5.06 In order that the indemnification provisions contained in this
Article 5 shall apply, upon the assertion of a claim for which either party may
be required to indemnify the other, hte party seeking indemnification shall
promptly notify the other party of such assertion, and shall keep the other
party advised with respect to all developments concerning such claim. The party
who may be required to indemnify shall have the option to participate with the
party seeking indemnification in the defense of such claim or to assume the
defense hereof at its own expense.

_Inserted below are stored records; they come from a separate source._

(* ===== verification/Process.v ===== *)
(** * The llama.cpp command

    [RunProcess] and [LlamaCppBackend] of [src/backend/inference_backend.cc]: a
    command is run in a child process whose output is read through a pipe, with
    a time limit and cancellation.  The system calls are operations of the
    world; loops that wait have fuel. *)
From Stdlib Require Import Strings.Ascii Floats.SpecFloat.
From stdpp Require Import prelude gmap strings list.
From S2P Require Import Prelude CxxText CxxFloat Backend LlamaProtocol.

(** ** The operating system *)

(** What the child does between [fork] and its end.  [execvp] returns only if it
    fails, with the text of its error; the calls after it are for that case. *)
Inductive ChildCall :=
  | SetProcessGroup (pid pgid : Z)
  | CloseFd (fd : Z)
  | Dup2 (old_fd new_fd : Z)
  | Execvp (file : string) (argv : list string)
  | WriteError (fd : Z) (text : string → string)
  | Exit (status : Z).

Class Processes (W : Type) `{Files W} := {
  (** [pipe]: its result and the two descriptors *)
  pipe : W → (Z * (Z * Z)) * W;
  (** [fork], as the parent sees it, of a child that makes the given calls *)
  fork : list ChildCall → W → Z * W;
  (** [read] into a buffer of the given size: its result and the buffer *)
  read : Z → Z → W → (Z * string) * W;
  (** [waitpid], with [WNOHANG] or not: its result and the status it stores *)
  waitpid : Z → bool → W → (Z * Z) * W;
  kill : Z → Z → W → Z * W;
  (** [poll] of one descriptor for [POLLIN | POLLHUP] *)
  poll_readable : Z → Z → W → Z * W;
  strerror : Z → string;
}.

Class Filesystem (W : Type) := {
  (** [std::filesystem::exists] *)
  path_exists : string → W → bool * W;
  (** [std::filesystem::status]: whether it fails, and whether the status is
      that of a regular file *)
  path_status : string → W → (bool * bool) * W;
  (** [access] for [X_OK] *)
  access_executable : string → W → Z * W;
}.

Definition SIGTERM : Z := 15.
Definition SIGKILL : Z := 9.
Definition STDOUT_FILENO : Z := 1.
Definition STDERR_FILENO : Z := 2.

(** The macros on a wait status. *)
Definition WTERMSIG (status : Z) : Z := Z.land status 127.
Definition WIFEXITED (status : Z) : bool := WTERMSIG status =? 0.
Definition WEXITSTATUS (status : Z) : Z := Z.land (Z.shiftr status 8) 255.
Definition WIFSIGNALED (status : Z) : bool :=
  negb (WTERMSIG status =? 0) && negb (WTERMSIG status =? 127).

Record ProcessResult := mkProcessResult {
  exit_code : Z;
  timed_out : bool;
  process_cancelled : bool;
  launch_failed : bool;
  output : string;
  process_error : string;
}.

(** [ProcessResult{}] *)
Definition empty_process : ProcessResult := mkProcessResult (-1) false false false EmptyString EmptyString.

Definition set_launch_failed (msg : string) (r : ProcessResult) : ProcessResult :=
  mkProcessResult (exit_code r) (timed_out r) (process_cancelled r) true (output r) msg.
Definition set_cancelled (r : ProcessResult) : ProcessResult :=
  mkProcessResult (exit_code r) (timed_out r) true (launch_failed r) (output r) (process_error r).
Definition set_timed_out (r : ProcessResult) : ProcessResult :=
  mkProcessResult (exit_code r) true (process_cancelled r) (launch_failed r) (output r) (process_error r).
Definition set_output (text : string) (r : ProcessResult) : ProcessResult :=
  mkProcessResult (exit_code r) (timed_out r) (process_cancelled r) (launch_failed r) text (process_error r).
Definition set_exit_code (n : Z) (r : ProcessResult) : ProcessResult :=
  mkProcessResult n (timed_out r) (process_cancelled r) (launch_failed r) (output r) (process_error r).

Definition kMaxCapturedOutputBytes : Z := 16 * 1024.

(** The child's branch after [fork]. *)
Definition child_calls (args : list string) (read_fd write_fd : Z) : list ChildCall :=
  let file := default EmptyString (head args) in
  [SetProcessGroup 0 0; CloseFd read_fd; Dup2 write_fd STDOUT_FILENO; Dup2 write_fd STDERR_FILENO;
   CloseFd write_fd; Execvp file args;
   WriteError STDERR_FILENO (λ reason, "exec failed for " +:+ file +:+ ": " +:+ reason +:+ char newline);
   Exit 127].

Section Run.
Context {W : Type} `{Host W} `{Processes W} (fuel : nat).

(** The loop of [ReadAvailable]. *)
Fixpoint read_available (n : nat) (fd limit : Z) (out : string) : M W string :=
  match n with
  | O => undefined
  | S n =>
      let* '(bytes, buffer) := ask (read fd 4096) in
      if 0 <? bytes
      then read_available n fd limit (AppendWithLimit out (take_chars (Z.to_nat bytes) buffer) limit)
      else if bytes =? 0 then done_with out
      else
        let* err := ask (λ w, (errno w, w)) in
        if err =? EINTR then read_available n fd limit out
        else if err =? EAGAIN then done_with out
        else done_with out
  end.

Definition ReadAvailable (fd : Z) (out : string) (limit : Z) : M W string :=
  read_available fuel fd limit out.

Definition SignalProcessGroup (pid signal_number : Z) : M W unit :=
  let* _ := ask (kill (- pid) signal_number) in
  let* _ := ask (kill pid signal_number) in
  done_with tt.

(** The attempts of [StopProcess] that remain: [Some status] when it returns. *)
Fixpoint wait_attempts (attempts : nat) (pid status : Z) : M W (option Z * Z) :=
  match attempts with
  | O => done_with (None, status)
  | S attempts =>
      let* '(done, stored) := ask (waitpid pid true) in
      let status := if done =? pid then stored else status in
      if done =? pid then done_with (Some status, status)
      else
        let* err := ask (λ w, (errno w, w)) in
        if (done <? 0) && negb (err =? EINTR) then done_with (Some status, status)
        else let* _ := ask (sleep_for_ms 10) in wait_attempts attempts pid status
  end.

(** [while (waitpid(pid, status, 0) < 0 && errno == EINTR) {}] *)
Fixpoint wait_blocking (n : nat) (pid status : Z) : M W Z :=
  match n with
  | O => undefined
  | S n =>
      let* '(done, stored) := ask (waitpid pid false) in
      let status := if done =? pid then stored else status in
      let* err := ask (λ w, (errno w, w)) in
      if (done <? 0) && (err =? EINTR) then wait_blocking n pid status else done_with status
  end.

(** [StopProcess]: the status it leaves. *)
Definition StopProcess (pid status : Z) : M W Z :=
  let* _ := SignalProcessGroup pid SIGTERM in
  let* '(stopped, status) := wait_attempts 30 pid status in
  match stopped with
  | Some status => done_with status
  | None => let* _ := SignalProcessGroup pid SIGKILL in wait_blocking fuel pid status
  end.

(** The loop of [RunProcess]: whether the child has exited, the status and the
    result. *)
Fixpoint wait_loop (n : nat) (pid fd deadline status : Z) (r : ProcessResult)
    : M W (bool * Z * ProcessResult) :=
  match n with
  | O => undefined
  | S n =>
      let* out := ReadAvailable fd (output r) kMaxCapturedOutputBytes in
      let r := set_output out r in
      let* '(done, stored) := ask (waitpid pid true) in
      if done =? pid then done_with (true, stored, r)
      else
        let* err := ask (λ w, (errno w, w)) in
        if (done <? 0) && negb (err =? EINTR)
        then done_with (false, status, set_launch_failed ("waitpid failed: " +:+ strerror err) r)
        else
          let* cancelled := ask is_cancelled in
          if cancelled then done_with (false, status, set_cancelled r)
          else
            let* now := ask steady_now in
            if deadline <=? now then done_with (false, status, set_timed_out r)
            else
              let remaining := Z.quot (deadline - now) 1000000 in
              let* _ := ask (poll_readable fd (clamp remaining 1 25)) in
              wait_loop n pid fd deadline status r
  end.

(** The exit code, from the status. *)
Definition decode_status (status : Z) (r : ProcessResult) : ProcessResult :=
  if WIFEXITED status then set_exit_code (WEXITSTATUS status) r
  else if WIFSIGNALED status then set_exit_code (128 + WTERMSIG status) r
  else r.

(** The part of [RunProcess] after the fork, in the parent. *)
Definition supervise (pid read_fd write_fd timeout_ms : Z) : M W ProcessResult :=
  let* _ := ask (close write_fd) in
  let* flags := ask (fcntl_getfl read_fd) in
  let* _ := if 0 <=? flags then ask (fcntl_setfl read_fd (Z.lor flags O_NONBLOCK)) else done_with 0 in
  let* now := ask steady_now in
  let deadline := now + timeout_ms * 1000000 in
  let* '(exited, status, r) := wait_loop fuel pid read_fd deadline 0 empty_process in
  let* status := if negb exited then StopProcess pid status else done_with status in
  let* out := ReadAvailable read_fd (output r) kMaxCapturedOutputBytes in
  let* _ := ask (close read_fd) in
  let r := decode_status status (set_output out r) in
  done_with (set_output (TrimWhitespace (output r)) r).

Definition RunProcess (args : list string) (timeout_ms : Z) : M W ProcessResult :=
  if bool_decide (args = []) then done_with (set_launch_failed "empty command" empty_process)
  else
    let* '(rc, (read_fd, write_fd)) := ask pipe in
    if negb (rc =? 0) then
      let* err := ask (λ w, (errno w, w)) in
      done_with (set_launch_failed ("pipe failed: " +:+ strerror err) empty_process)
    else
      let* pid := ask (fork (child_calls args read_fd write_fd)) in
      if pid <? 0 then
        let* saved_errno := ask (λ w, (errno w, w)) in
        let* _ := ask (close read_fd) in
        let* _ := ask (close write_fd) in
        done_with (set_launch_failed ("fork failed: " +:+ strerror saved_errno) empty_process)
      else supervise pid read_fd write_fd timeout_ms.
End Run.

(** ** The backend *)

Definition Basename (path : string) : string :=
  if is_empty path then EmptyString
  else match rsplit_char slash path with Some (_, name) => name | None => path end.

Definition BuildLlamaCppCommand (binary_path model_path prompt : string)
    (max_tokens context_size threads : Z) (temperature : spec_float) : list string :=
  [binary_path; "-m"; model_path; "-p"; prompt; "-n"; to_string max_tokens;
   "-c"; to_string context_size; "--temp"; FloatToString temperature;
   "--no-display-prompt"; "--no-show-timings"] ++
  (if 0 <? threads then ["-t"; to_string threads] else []).

Definition FormatLlamaCppOutput (generated model_path : string)
    (prompt_chars generated_chars duration_micros batch_size max_tokens context_size threads : Z)
    (temperature : spec_float) : string :=
  "LlamaCpp(backend=llama_cpp, generated='" +:+ EscapeSingleQuoted generated +:+
  "', prompt_chars=" +:+ to_string prompt_chars +:+
  ", generated_chars=" +:+ to_string generated_chars +:+
  ", duration_micros=" +:+ to_string duration_micros +:+
  ", batch_size=" +:+ to_string batch_size +:+
  ", model='" +:+ EscapeSingleQuoted (Basename model_path) +:+ "'" +:+
  ", max_tokens=" +:+ to_string max_tokens +:+
  ", ctx_size=" +:+ to_string context_size +:+
  ", threads=" +:+ to_string threads +:+
  ", temperature=" +:+ fixed 3 temperature +:+ ")".

Record LlamaCppBackend := mkLlamaCpp {
  binary_path_ : string;
  model_path_ : string;
  max_tokens_ : Z;
  context_size_ : Z;
  threads_ : Z;
  temperature_ : spec_float;
  timeout_ms_ : Z;
}.

(** The constructor. *)
Definition make_LlamaCppBackend (binary_path model_path : string)
    (max_tokens context_size threads : Z) (temperature : spec_float) (timeout_ms : Z) : LlamaCppBackend :=
  mkLlamaCpp binary_path model_path (clamp max_tokens 1 4096) (clamp context_size 128 262144)
    (clamp threads 0 1024) (Float32.clamp temperature (Float32.of_Z 0) (Float32.of_Z 2))
    (clamp timeout_ms 100 (10 * 60 * 1000)).

Section LlamaCpp.
Context {W : Type} `{Host W} `{Processes W} `{Filesystem W} (fuel : nat).

Definition IsExecutableFile (path : string) : M W bool :=
  let* '(failed, regular) := ask (path_status path) in
  if failed || negb regular then done_with false
  else let* rc := ask (access_executable path) in done_with (rc =? 0).

(** The tests of [ProcessBatch] on a finished command: an error, or none. *)
Definition command_failure (timeout_ms : Z) (process : ProcessResult) : option BackendResult :=
  if process_cancelled process then Some CancelledResult
  else if timed_out process
  then Some (UnavailableResult ("llama.cpp command timed out after " +:+ to_string timeout_ms +:+ "ms"))
  else if launch_failed process
  then Some (UnavailableResult ("failed to launch llama.cpp command: " +:+ process_error process))
  else if negb (exit_code process =? 0)
  then Some (UnavailableResult
    ("llama.cpp command exited with code " +:+ to_string (exit_code process) +:+
     (if is_empty (output process) then EmptyString
      else ": " +:+ CollapseWhitespace (output process))))
  else None.

Definition command_output (b : LlamaCppBackend) (prompt : string)
    (duration_micros batch_size : Z) (process : ProcessResult) : string :=
  let generated := CollapseWhitespace (output process) in
  FormatLlamaCppOutput generated (model_path_ b) (to_int (size_of prompt))
    (to_int (size_of generated)) duration_micros batch_size (max_tokens_ b) (context_size_ b)
    (threads_ b) (temperature_ b).

(** One iteration of the loop of [ProcessBatch]. *)
Definition llama_cpp_request (b : LlamaCppBackend) (batch_size : Z)
    (request : BackendRequest) (result : BackendResult) : M W (BackendResult + BackendResult) :=
  let* cancelled := ask is_cancelled in
  if cancelled then done_with (inl CancelledResult)
  else
    let command := BuildLlamaCppCommand (binary_path_ b) (model_path_ b) (prompt request)
      (max_tokens_ b) (context_size_ b) (threads_ b) (temperature_ b) in
    let* started := ask steady_now in
    let* process := RunProcess fuel command (timeout_ms_ b) in
    let* now := ask steady_now in
    match command_failure (timeout_ms_ b) process with
    | Some failure => done_with (inl failure)
    | None =>
        done_with (inr (push_output
          (command_output b (prompt request) (elapsed_micros started now) batch_size process) result))
    end.

(** The tests before the loop: an error, or none. *)
Definition llama_cpp_ready (b : LlamaCppBackend) : M W (option string) :=
  if is_empty (model_path_ b)
  then done_with (Some "LAMINAR_LLAMA_CPP_MODEL is required for llama_cpp backend")
  else
    let* found := ask (path_exists (model_path_ b)) in
    if negb found then done_with (Some ("llama.cpp model not found at " +:+ model_path_ b))
    else if negb (ContainsPathSeparator (binary_path_ b)) then done_with None
    else
      let* executable := IsExecutableFile (binary_path_ b) in
      done_with (if executable then None
                 else Some ("llama.cpp binary is not executable at " +:+ binary_path_ b)).

Definition LlamaCpp_ProcessBatch (b : LlamaCppBackend) (requests : list BackendRequest)
    : M W (BackendResult * LlamaCppBackend) :=
  let* cancelled := ask is_cancelled in
  if cancelled then done_with (CancelledResult, b)
  else
    let* problem := llama_cpp_ready b in
    match problem with
    | Some msg => done_with (UnavailableResult msg, b)
    | None =>
        let* result :=
          for_requests (llama_cpp_request b (to_int (zlen requests))) requests empty_result in
        done_with (result, b)
    end.

#[export] Instance LlamaCpp_backend : InferenceBackend LlamaCppBackend W := {|
  Name _ := "llama_cpp";
  ProcessBatch := LlamaCpp_ProcessBatch;
|}.
#[export] Instance LlamaCpp_streaming : StreamingBackend LlamaCppBackend W := {|
  ProcessStream := default_ProcessStream;
|}.
End LlamaCpp.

No party shall confess any claim or make any
compromise in any case in which the other party may be required to indemnify it
except with the other party's prior written consent.
Article 6 Covenants of the Fund and the Bank
6.01 The Fund shall promptly furnish to the Bank the following:
(a) A certified copy of the resolution of the Board of Directors of the
Fund authorizing the appointment of the Bank and the execution and delivery of
this Agreement.
(b) A copy of the restated Articles of Incorporation and By-Laws
of the Fund and all amendments thereto.
6.02 The Bank hereby agrees to establish and maintain facilities and
procedures reasonably acceptable to the Fund for safekeeping of stock
certificates, check forms and facsimile signature imprinting devices, if any;
and for the preparation or use, and for keeping account of, such certificates,
forms and devices.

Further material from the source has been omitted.